In the study published in the November 2014 issue of Neuroepidemiology, the researchers gathered adult, middle-aged African Americans and whites who had previously enrolled in an Atherosclerosis Risk in Communities (ARIC) Brain MRI Study. They tested 1,886 participants on verbal memory, processing speed, and verbal fluency 4 times over the course of 14 years. African American accounted for 49 percent of the participants.
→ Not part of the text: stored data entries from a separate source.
Definition Set_ (key : string) : IO (list string) :=
  requireVault;;
  '(data, salt, password) ← unlockVault;
  value ← fatalErr (ReadPassword "Enter secret value: ");
  let updating := bool_decide (is_Some (map_index (Secrets data) key)) in
  secrets ← liftO (map_assign (Secrets data) key value);
  let data := {| Secrets := secrets |} in
  hold data;;
  fatalErr (vault.Save data password salt);;
  if updating then mret ["Secret '" +:+ key +:+ "' updated"]
  else mret ["Secret '" +:+ key +:+ "' added"].

Definition Get (key : string) : IO (list string) :=
  requireVault;;
  '(data, _, _) ← unlockVault;
  match map_index (Secrets data) key with
  | None => fatal ["Error: secret '" +:+ key +:+ "' not found"]
  | Some value => mret [value]
  end.

Definition List : IO (list string) :=
  requireVault;;
  '(data, _, _) ← unlockVault;
  let keys := map_keys (Secrets data) in
  if decide (length keys = 0) then mret ["No secrets stored"]
  else mret (sort_Strings keys).

Definition Delete (key : string) : IO (list string) :=
  requireVault;;
  '(data, salt, password) ← unlockVault;
  match map_index (Secrets data) key with
  | None => fatal ["Error: secret '" +:+ key +:+ "' not found"]
  | Some _ =>
      let data := {| Secrets := map_delete (Secrets data) key |} in
      hold data;;
      fatalErr (vault.Save data password salt);;
      mret ["Secret '" +:+ key +:+ "' deleted"]
  end.

End Cli.
End cli.

(** ** The failure names of the specification

    The code has no error types, only the message each return site wraps
    its cause in; the specification's names are read off those messages. *)
Inductive failure : Type :=
| EnvironmentUnavailable
| IOError
| EnvelopeCorrupt
| AuthenticationFailed
| VaultAlreadyExists
| VaultNotFound
| RandomnessUnavailable
| SerializationError.

#[global] Instance failure_eq_dec : EqDecision failure.
Proof. solve_decision. Defined.

Definition failure_of (e : error) : option failure :=
  match e with
  | Wrap msg cause =>
      if decide (msg = "failed to get home directory") then Some EnvironmentUnavailable
      else if decide (msg = "failed to read vault file") then
        Some (if os_IsNotExist cause then VaultNotFound else IOError)
      else if decide (msg = "failed to write vault file") then Some IOError
      else if decide (msg = "failed to parse vault file") then Some EnvelopeCorrupt
      else if decide (msg = "failed to decode salt") then Some EnvelopeCorrupt
      else if decide (msg = "failed to decode nonce") then Some EnvelopeCorrupt
      else if decide (msg = "failed to decode data") then Some EnvelopeCorrupt
      else if decide (msg = "failed to parse secrets") then Some EnvelopeCorrupt
      else if decide (msg = "failed to decrypt vault (wrong password?)") then
        Some AuthenticationFailed
      else if decide (msg = "failed to generate salt") then Some RandomnessUnavailable
      else if decide (msg = "failed to encrypt vault") then
        match cause with
        | Wrap "failed to generate nonce" _ => Some RandomnessUnavailable
        | _ => None
        end
      else if decide (msg = "failed to serialize secrets") then Some SerializationError
      else if decide (msg = "failed to serialize vault") then Some SerializationError
      else None
  | _ => None
  end.

(** The error [LoadVault] returns when [gcm.Open] rejects the tag. *)
Definition ErrDecrypt : error :=
  Wrap "failed to decrypt vault (wrong password?)"
    (Wrap "failed to decrypt" (ErrNew "cipher: message authentication failed")).

(** ** What is on disk *)

Section Stored.
Context {L : Lib}.

(** The path of the vault file in [w], when the home directory is known. *)
Definition vault_path (w : World) : option string :=
  (λ h, filepath_Join h VaultFileName) <$> home w.

(** The vault file's content. *)
Definition vault_file (w : World) : option (list byte) :=
  vault_path w ≫= λ path, files w !! path.

(** The envelope the vault file holds, when it parses. *)
Definition stored_envelope (w : World) : option VaultFile :=
  vault_file w ≫= json_Unmarshal_VaultFile.

(** The three byte fields of an envelope, decoded. *)
Definition envelope_fields (v : VaultFile)
  : option (list byte * list byte * list byte) :=
  salt ← base64_DecodeString (Salt v);
  nonce ← base64_DecodeString (Nonce v);
  data ← base64_DecodeString (Data v);
  Some (salt, nonce, data).

End Stored.

(** ** Bit flips *)





(** ** A reference instance of the packages

    One implementation of [Lib], small enough to run inside Rocq: it shows
    that the contracts assumed of the packages can be met together, and it
    is what the examples below are evaluated on.  The codecs are
    length-prefixed, the cipher stores the plaintext twice behind the key
    and the nonce. *)
Module Ref.

(** A natural number in unary: [n] ones, then a zero. *)
Definition put_nat (n : nat) : list byte := replicate n x01 ++ [x00].

Fixpoint get_nat (bs : list byte) : option (nat * list byte) :=
  match bs with
  | x00 :: rest => Some (0, rest)
  | x01 :: rest => '(n, rest') ← get_nat rest; Some (S n, rest')
  | _ => None
  end.

Definition put_string (s : string) : list byte :=
  put_nat (length (bytes_of s)) ++ bytes_of s.

Definition get_string (bs : list byte) : option (string * list byte) :=
  '(n, rest) ← get_nat bs;
  if decide (n ≤ length rest)
  then Some (String.string_of_list_byte (take n rest), drop n rest)
  else None.

Definition put_entry (kv : string * string) : list byte :=
  put_string kv.1 ++ put_string kv.2.

Definition put_entries (l : list (string * string)) : list byte :=
  put_nat (length l) ++ concat (put_entry <$> l).

Fixpoint get_entries (n : nat) (bs : list byte)
  : option (list (string * string) * list byte) :=
  match n with
  | 0 => Some ([], bs)
  | S n' =>
      '(k, r1) ← get_string bs;
      '(v, r2) ← get_string r1;
      '(l, r3) ← get_entries n' r2;
      Some ((k, v) :: l, r3)
  end.

Definition marshal_secrets (d : SecretsData) : option (list byte) :=
  Some match Secrets d with
       | None => [x00]
       | Some t => x01 :: put_entries (map_to_list t)
       end.

Definition unmarshal_secrets (bs : list byte) : option SecretsData :=
  match bs with
  | [x00] => Some {| Secrets := None |}
  | x01 :: rest =>
      '(n, r1) ← get_nat rest;
      '(l, r2) ← get_entries n r1;
      if decide (r2 = []) then Some {| Secrets := Some (list_to_map l) |}
      else None
  | _ => None
  end.

Definition put_Z (z : Z) : list byte :=
  (if decide (z < 0)%Z then x01 else x00) :: put_nat (Z.abs_nat z).

Definition get_Z (bs : list byte) : option (Z * list byte) :=
  match bs with
  | x00 :: rest => '(n, r) ← get_nat rest; Some (Z.of_nat n, r)
  | x01 :: rest => '(n, r) ← get_nat rest; Some ((- Z.of_nat n)%Z, r)
  | _ => None
  end.

Definition marshal_vault (v : VaultFile) : option (list byte) :=
  Some (put_Z (Version v) ++ put_string (Salt v) ++ put_string (Nonce v)
        ++ put_string (Data v)).

Definition unmarshal_vault (bs : list byte) : option VaultFile :=
  '(ver, r1) ← get_Z bs;
  '(salt, r2) ← get_string r1;
  '(nonce, r3) ← get_string r2;
  '(data, r4) ← get_string r3;
  if decide (r4 = []) then Some (mkVaultFile ver salt nonce data) else None.

Definition encode (b : list byte) : string := String.string_of_list_byte b.
Definition decode (s : string) : option (list byte) := Some (bytes_of s).

Definition seal (k n p : list byte) : list byte := k ++ n ++ p ++ p.

Definition open (k n c : list byte) : option (list byte) :=
  let r := drop (length k + length n) c in
  let p := take (length r / 2) r in
  if decide (c = seal k n p) then Some p else None.

Definition kdf (p s : list byte) (t m th n : N) : list byte :=
  take (N.to_nat n) (s ++ p ++ replicate (N.to_nat n) x00).

#[export] Instance lib : Lib := {|
  argon2_IDKey := kdf;
  aead_Seal := seal;
  aead_Open := open;
  base64_EncodeToString := encode;
  base64_DecodeString := decode;
  json_Marshal := marshal_secrets;
  json_MarshalIndent := marshal_vault;
  json_Unmarshal_SecretsData := unmarshal_secrets;
  json_Unmarshal_VaultFile := unmarshal_vault;
|}.

End Ref.

(** ** The decision trees of load and save

    [LoadVault] and [SaveVault] written out as one case analysis each, for
    the proofs: [LoadVault_eq] and [SaveVault_eq] below show that the code
    computes exactly these. *)
Section Outcomes.
Context {L : Lib}.

Definition envelope (salt nonce ciphertext : list byte) : VaultFile := {|
  Version := 1;
  Salt := base64_EncodeToString salt;
  Nonce := base64_EncodeToString nonce;
  Data := base64_EncodeToString ciphertext;
|}.

(** The bytes [SaveVault] hands to [os.WriteFile]: the serialized envelope
    of [data] sealed under the next nonce the random source delivers. *)
Definition new_envelope (data : SecretsData) (password : string)
  (salt : list byte) (w : World) : option (list byte) :=
  plaintext ← json_Marshal data;
  let nonce := take NonceSize (entropy w) in
  json_MarshalIndent
    (envelope salt nonce (aead_Seal (DeriveKey password salt) nonce plaintext)).

Definition open_envelope (password : string) (vault : VaultFile)
  : outcome (SecretsData * list byte) :=
  match base64_DecodeString (Salt vault) with
  | None => Fail (Wrap "failed to decode salt" (ErrNew "encoding/base64"))
  | Some salt =>
  match base64_DecodeString (Nonce vault) with
  | None => Fail (Wrap "failed to decode nonce" (ErrNew "encoding/base64"))
  | Some nonce =>
  match base64_DecodeString (Data vault) with
  | None => Fail (Wrap "failed to decode data" (ErrNew "encoding/base64"))
  | Some ciphertext =>
  match gcm_Open (DeriveKey password salt) nonce ciphertext with
  | Ret plaintext =>
      match json_Unmarshal_SecretsData plaintext with
      | Some secrets => Ret (secrets, salt)
      | None => Fail (Wrap "failed to parse secrets" (ErrNew "encoding/json"))
      end
  | Fail e =>
      Fail (Wrap "failed to decrypt vault (wrong password?)"
              (Wrap "failed to decrypt" e))
  | Panic msg => Panic msg
  | Exit code stderr => Exit code stderr
  end end end end.

Definition load_outcome (password : string) (w : World)
  : outcome (SecretsData * list byte) :=
  match home w with
  | None =>
      Fail (Wrap "failed to get home directory" (ErrNew "$HOME is not defined"))
  | Some h =>
  match files w !! filepath_Join h VaultFileName with
  | None => Fail (Wrap "failed to read vault file" ErrNotExist)
  | Some fileData =>
  match json_Unmarshal_VaultFile fileData with
  | None => Fail (Wrap "failed to parse vault file" (ErrNew "encoding/json"))
  | Some vault => open_envelope password vault
  end end end.

Definition save_outcome (data : SecretsData) (password : string)
  (salt : list byte) (w : World) : outcome unit * World :=
  match home w with
  | None =>
      (Fail (Wrap "failed to get home directory" (ErrNew "$HOME is not defined")),
       w)
  | Some h =>
  match json_Marshal data with
  | None => (Fail (Wrap "failed to serialize secrets" (ErrNew "encoding/json")), w)
  | Some plaintext =>
  if decide (NonceSize ≤ length (entropy w)) then
    let nonce := take NonceSize (entropy w) in
    let w1 := set_entropy (drop NonceSize (entropy w)) w in
    match json_MarshalIndent
            (envelope salt nonce (aead_Seal (DeriveKey password salt) nonce plaintext))
    with
    | None =>
        (Fail (Wrap "failed to serialize vault" (ErrNew "encoding/json")), w1)
    | Some fileData =>
        wrap "failed to write vault file"
          (os_WriteFile (filepath_Join h VaultFileName) fileData) w1
    end
  else
    (Fail (Wrap "failed to encrypt vault"
             (Wrap "failed to generate nonce"
                (ErrNew "crypto/rand: entropy source unavailable"))), w)
  end end.

End Outcomes.

(** ** Worlds to run the program in

    Concrete environments, over the reference instance, for the examples
    that follow the theorems. *)
Module Run.
Import Ref.

Definition home_dir : string := "/home/u".
Definition path : string := filepath_Join home_dir VaultFileName.
Definition password : string := "longpassword1".
Definition salt : list byte := bytes_of "0123456789abcdef".

(** A machine with no vault: 64 random bytes ahead, and a user about to type
    the password twice. *)
Definition w_none : World := {|
  home := Some home_dir;
  files := ∅;
  entropy := bytes_of "0123456789abcdefghijklmnopqrstuvwxyzABCDEFGHIJKLMNOPQRSTUVWXYZ+/";
  fault := NoFault;
  tty := [password; password];
  mem := None;
|}.



(** After [SaveVault] of the mapping with [api_key] alone. *)
Definition secrets1 : SecretsData := {| Secrets := Some {[ "api_key" := "xyz123" ]} |}.
Definition w_saved : World := (SaveVault secrets1 password salt w_none).2.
“They compared cognitive change in participants with baseline diabetes and incident (diagnosed after baseline) diabetes to that of participants who did not have diabetes. African Americans identified as diabetic at baseline had 41 percent greater annual decline in processing speed and 50 percent greater annual decline in verbal fluency than those without diabetes. The researchers suggest that this accelerated 14-year decline may reflect adverse effects of longer duration and more advanced diabetes,” Jeannette Y. Wick wrote in her article “Diabetes and Dementia: African Americans at Increased Risk.”
The study found that African-Americans with baseline diabetes had higher fasting blood glucose levels and were more likely to use anti-diabetes medication than whites with baseline diabetes.
These findings are alarming as diabetes is increasingly common in the African American community. Black people are twice as likely to have the disease as non-Hispanic whites. Currently 2.8 million or 13 percent of all African-Americans have diabetes. These numbers only grow with age; 25 percent of African-Americans between the ages of 65 and 74 have diabetes and one in four African-American women over 55 years of age has diabetes.
The National Diabetes Educational System has released the following guidelines to help African-Americans, specifically, to avoid falling victim to this silent disease.
1. Make eating healthy food and being physically active a priority, getting at least 30 minutes of physical activities per day.
2. Involve your friends and family in your workouts to make them more enjoyable
3. Always forgo the super-size options at fast food restaurants. Choose carbohydrates that have lots of fiber such as fresh fruits and vegetables. Eat calcium-rich foods such as low-fat or fat-free milk, yogurt, and cheese.
4. Make time to prepare and cook healthy foods. Freeze portions so you have healthy meals ready for days when you’re too tired or don’t have time to cook.
5. Choose water over soda or juice. Drink a glass of water 10 minutes before your meal to curb overeating.